Locate, in the data below, the line that contains "Lemma argmin_from_minimum rest" and the line that contains "- assert (Hmp_nan : is_nan mp = false)."; reproduce exactly those two lines and every line between them, nothing more.
[Input material — start]
(** ** The scan of [np.argmin] *)

Lemma argmin_from_minimum rest : forall pre mp min_ind,
  no_nan (pre ++ rest) ->
  first_minimum pre min_ind mp ->
  exists m,
    first_minimum (pre ++ rest) (argmin_from mp min_ind (length pre) rest) m.
Proof.
  induction rest as [|x rest IH]; intros pre mp min_ind Hnan (Hmp & Hle & Hlt).
  - rewrite app_nil_r. exists mp. repeat split; assumption.
  - assert (Hmp_nan : is_nan mp = false).
    { apply Forall_app in Hnan as [Hpre _].
      rewrite Forall_lookup in Hpre. exact (Hpre _ _ Hmp). }
    assert (Hx_nan : is_nan x = false).
    { apply Forall_app in Hnan as [_ Hrest]. by inversion Hrest. }
    assert (Hlen : (min_ind < length pre)%nat) by (eapply lookup_lt_Some; eauto).
    rewrite (cons_middle x pre rest), app_assoc in Hnan |- *.
    cbn [argmin_from]. replace (Datatypes.S (length pre)) with (length (pre ++ [x]))
      by (rewrite length_app; cbn; lia).
    destruct (mp <=? x)%float eqn:E; cbn [negb].
    + apply IH; [assumption|]. repeat split.
      * by apply lookup_app_l_Some.
      * intros j y Hj. apply lookup_app_Some in Hj as [Hj|[_ Hj]]; [eauto|].
        apply list_lookup_singleton_Some in Hj as [_ <-]. exact E.
      * intros j y Hjk Hj. rewrite lookup_app_l in Hj by lia. eauto.
    + rewrite Hx_nan. pose proof (leb_total _ _ Hmp_nan Hx_nan E) as Hxmp.
      apply IH; [assumption|]. repeat split.
      * rewrite lookup_app_r by lia. by rewrite Nat.sub_diag.
      * intros j y Hj. apply lookup_app_Some in Hj as [Hj|[_ Hj]].
        -- apply ltb_leb. eapply ltb_leb_trans; eauto.
        -- apply list_lookup_singleton_Some in Hj as [_ <-].
           by apply leb_refl.
      * intros j y Hjk Hj. rewrite lookup_app_l in Hj by lia.
        eapply ltb_leb_trans; eauto.
Qed.

(** Without NaN, [np.argmin] returns the first index of a minimum. *)
Lemma np_argmin_minimum g :
  g <> [] -> no_nan g ->
  exists k m, np_argmin g = Ok k /\ first_minimum g k m.
Proof.
  destruct g as [|x rest]; [congruence|]. intros _ Hnan.
  assert (Hx : is_nan x = false) by (by inversion Hnan).
  cbn [np_argmin]. rewrite Hx.
  destruct (argmin_from_minimum rest [x] x 0%nat) as [m Hm].
  - exact Hnan.
  - repeat split.
    + intros j y Hj. apply list_lookup_singleton_Some in Hj as [_ <-].
      by apply leb_refl.
    + intros j y Hj. lia.
  - eauto.
Qed.

Lemma argmin_from_first_nan rest : forall mp min_ind i,
  ~ no_nan rest ->
  exists j x,
    argmin_from mp min_ind i rest = (i + j)%nat /\
    rest !! j = Some x /\ is_nan x = true /\ no_nan (take j rest).
Proof.
  induction rest as [|x rest IH]; intros mp min_ind i Hnan.
  - exfalso. apply Hnan. constructor.
  - cbn [argmin_from]. destruct (is_nan x) eqn:Hx.
    + assert ((mp <=? x)%float = false) as ->.
      { apply not_true_iff_false. intros Hle.
        apply leb_not_nan in Hle as [_ Hle]. congruence. }
      exists 0%nat, x. cbn. rewrite Nat.add_0_r. repeat split; auto.
      constructor.
    + assert (Hrest : ~ no_nan rest).
      { intros Hrest. apply Hnan. by constructor. }
      assert (forall mp' k, exists j y,
                 argmin_from mp' k (Datatypes.S i) rest = (i + Datatypes.S j)%nat /\
                 rest !! j = Some y /\ is_nan y = true /\
                 no_nan (x :: take j rest)) as Hstep.
      { intros mp' k. destruct (IH mp' k (Datatypes.S i) Hrest)
          as (j & y & -> & Hj & Hy & Hpre).
        exists j, y. split; [lia|]. repeat split; auto. by constructor. }
      destruct (negb (mp <=? x)%float).
      * destruct (Hstep x i) as (j & y & ? & ? & ? & ?).
        exists (Datatypes.S j), y. auto.
      * destruct (Hstep mp min_ind) as (j & y & ? & ? & ? & ?).
        exists (Datatypes.S j), y. auto.
Qed.

(** With a NaN, [np.argmin] returns the index of the first NaN. *)
Lemma np_argmin_first_nan g :
  ~ no_nan g ->
  exists k x, np_argmin g = Ok k /\
    g !! k = Some x /\ is_nan x = true /\ no_nan (take k g).
Proof.
  destruct g as [|x rest]; intros Hnan.
  - exfalso. apply Hnan. constructor.
  - cbn [np_argmin]. destruct (is_nan x) eqn:Hx.
    + exists 0%nat, x. repeat split; auto. constructor.
    + assert (Hrest : ~ no_nan rest).
      { intros Hrest. apply Hnan. by constructor. }
      destruct (argmin_from_first_nan rest x 0%nat 1%nat Hrest)
        as (j & y & -> & Hj & Hy & Hpre).
      exists (Datatypes.S j), y. repeat split; auto. by constructor.
Qed.

(** A strict minimum is found at its own index. *)
Lemma np_argmin_unique g k m :
  g !! k = Some m ->
  (forall j x, j <> k -> g !! j = Some x -> (m <? x)%float = true) ->
  np_argmin g = Ok k.
Proof.
  intros Hk Huniq.
  destruct (decide (length g = 1%nat)) as [Hone|Hmore].
  - destruct g as [|x [|]]; try discriminate.
    apply lookup_lt_Some in Hk as Hlt. cbn in Hlt.
    assert (k = 0%nat) as -> by (clear -Hlt; lia). cbn. by destruct (is_nan x).
  - assert (Hlen : (k < length g)%nat) by (eapply lookup_lt_Some; eauto).
    assert (Hnan : no_nan g).
    { set (j0 := if decide (k = 0%nat) then 1%nat else 0%nat).
      assert (Hj0 : j0 <> k) by (subst j0; case_decide; lia).
      destruct (lookup_lt_is_Some_2 g j0) as [y Hy];
        [subst j0; case_decide; lia|].
      pose proof (Huniq _ _ Hj0 Hy) as Hmy.
      apply Forall_lookup. intros j x Hj.
      destruct (decide (j = k)) as [->|Hne].
      - rewrite Hk in Hj. injection Hj as <-. by apply ltb_not_nan in Hmy as [? _].
      - specialize (Huniq _ _ Hne Hj). by apply ltb_not_nan in Huniq as [_ ?]. }
    destruct (np_argmin_minimum g) as (k' & m' & -> & Hk' & Hle & _);
      [by destruct g|assumption|].
    destruct (decide (k' = k)) as [->|Hne]; [reflexivity|].
    specialize (Huniq _ _ Hne Hk'). apply ltb_not_leb in Huniq.
    rewrite (Hle _ _ Hk) in Huniq. discriminate.
Qed.

(** ** The minimum gap of [plot_anti_crossing] *)

Lemma column_valid (t : array2) (k : Z) :
  0 <= k < Z.of_nat (ncols t) ->
  column t k = Ok (map (fun row => row !!! Z.to_nat k) (rows t)).
Proof.
  intros Hk. unfold column.
  replace (- Z.of_nat (ncols t) <=? k) with true by (symmetry; apply Z.leb_le; lia).
  replace (k <? Z.of_nat (ncols t)) with true by (symmetry; apply Z.ltb_lt; lia).
  replace (k <? 0) with false by (symmetry; apply Z.ltb_ge; lia).
  reflexivity.
Qed.

Lemma zip_with_gap (rws : list (list float)) (a b : nat) :
  zip_with (fun e2 e1 => PrimFloat.abs (e2 - e1))
    (map (fun row => row !!! b) rws) (map (fun row => row !!! a) rws)
  = map (fun row => PrimFloat.abs (row !!! b - row !!! a)) rws.
Proof. induction rws as [|row rws IH]; cbn; [reflexivity|by rewrite IH]. Qed.

(** On valid level indices and a table as long as the grid, the function
    is the scan of the gap sequence followed by two reads. *)
Lemma plot_anti_crossing_valid fv t level1 level2 :
  0 <= level1 < Z.of_nat (ncols t) ->
  0 <= level2 < Z.of_nat (ncols t) ->
  length fv = length (rows t) ->
  plot_anti_crossing fv t level1 level2 =
    (let gap := gap_sequence t (Z.to_nat level1) (Z.to_nat level2) in
     min_gap_idx <~ np_argmin gap ;;
     min_gap <~ getitem gap min_gap_idx ;;
     min_gap_flux <~ getitem fv min_gap_idx ;;
     Ok (min_gap, min_gap_flux, min_gap_idx)).
Proof.
  intros H1 H2 Hlen. unfold plot_anti_crossing.
  replace (Z.of_nat (ncols t) <=? level2) with false
    by (symmetry; apply Z.leb_gt; lia).
  rewrite !column_valid by assumption. cbn [rbind].
  unfold ax_plot. rewrite !length_map, Hlen, Nat.eqb_refl. cbn [rbind].
  by rewrite zip_with_gap.
Qed.

(** C6 (amended). For a non-empty sweep table as long as its grid and two
    valid level indices, [plot_anti_crossing] returns an entry of the gap
    sequence [|E_b(p) - E_a(p)|] together with the grid value and the
    index where it stands. When no gap is NaN, that entry is the minimum
    of the sequence at its first occurrence; when some gap is NaN, it is
    the first NaN. A gap strictly below every other one is returned with
    exactly its index and value. *)
Theorem plot_anti_crossing_min_gap fv t level1 level2 :
  0 <= level1 < Z.of_nat (ncols t) ->
  0 <= level2 < Z.of_nat (ncols t) ->
  length fv = length (rows t) ->
  rows t <> [] ->
  let gap := gap_sequence t (Z.to_nat level1) (Z.to_nat level2) in
  exists min_gap flux k,
    plot_anti_crossing fv t level1 level2 = Ok (min_gap, flux, k) /\
    gap !! k = Some min_gap /\
    fv !! k = Some flux /\
    (no_nan gap -> first_minimum gap k min_gap) /\
    (~ no_nan gap -> is_nan min_gap = true /\ no_nan (take k gap)) /\
    (forall k' m',
        gap !! k' = Some m' ->
        (forall j x, j <> k' -> gap !! j = Some x -> (m' <? x)%float = true) ->
        k = k' /\ min_gap = m').
Proof.
  intros H1 H2 Hlen Hrows gap.
  assert (Hgap : gap <> []).
  { subst gap. unfold gap_sequence. destruct (rows t); [congruence|discriminate]. }
  assert (Hglen : length gap = length fv).
  { subst gap. unfold gap_sequence. by rewrite length_map. }
  assert (exists k m, np_argmin gap = Ok k /\ gap !! k = Some m /\
            (no_nan gap -> first_minimum gap k m) /\
            (~ no_nan gap -> is_nan m = true /\ no_nan (take k gap)))
    as (k & m & Hk & Hm & Hmin & Hnan).
  { destruct (decide (no_nan gap)) as [Hn|Hn].
    - destruct (np_argmin_minimum gap Hgap Hn) as (k & m & Hk & Hfm).
      exists k, m. split; [assumption|]. split; [apply Hfm|]. tauto.
    - destruct (np_argmin_first_nan gap Hn) as (k & m & Hk & Hm & Hmn & Hpre).
      exists k, m. tauto. }
  destruct (lookup_lt_is_Some_2 fv k) as [flux Hflux].
  { rewrite <- Hglen. eapply lookup_lt_Some; eauto. }
  exists m, flux, k.
  split.
  { rewrite plot_anti_crossing_valid by assumption. cbn zeta. fold gap.
    rewrite Hk. cbn [rbind]. unfold getitem. by rewrite Hm, Hflux. }
  split; [exact Hm|]. split; [exact Hflux|].
  split; [exact Hmin|]. split; [exact Hnan|].
  intros k' m' Hk' Hstrict.
  pose proof (np_argmin_unique gap k' m' Hk' Hstrict) as Hu.
  rewrite Hk in Hu. injection Hu as ->. split; congruence.
Qed.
[Input material — finish]
- [The answer]
Lemma argmin_from_minimum rest : forall pre mp min_ind,
  no_nan (pre ++ rest) ->
  first_minimum pre min_ind mp ->
  exists m,
    first_minimum (pre ++ rest) (argmin_from mp min_ind (length pre) rest) m.
Proof.
  induction rest as [|x rest IH]; intros pre mp min_ind Hnan (Hmp & Hle & Hlt).
  - rewrite app_nil_r. exists mp. repeat split; assumption.
  - assert (Hmp_nan : is_nan mp = false).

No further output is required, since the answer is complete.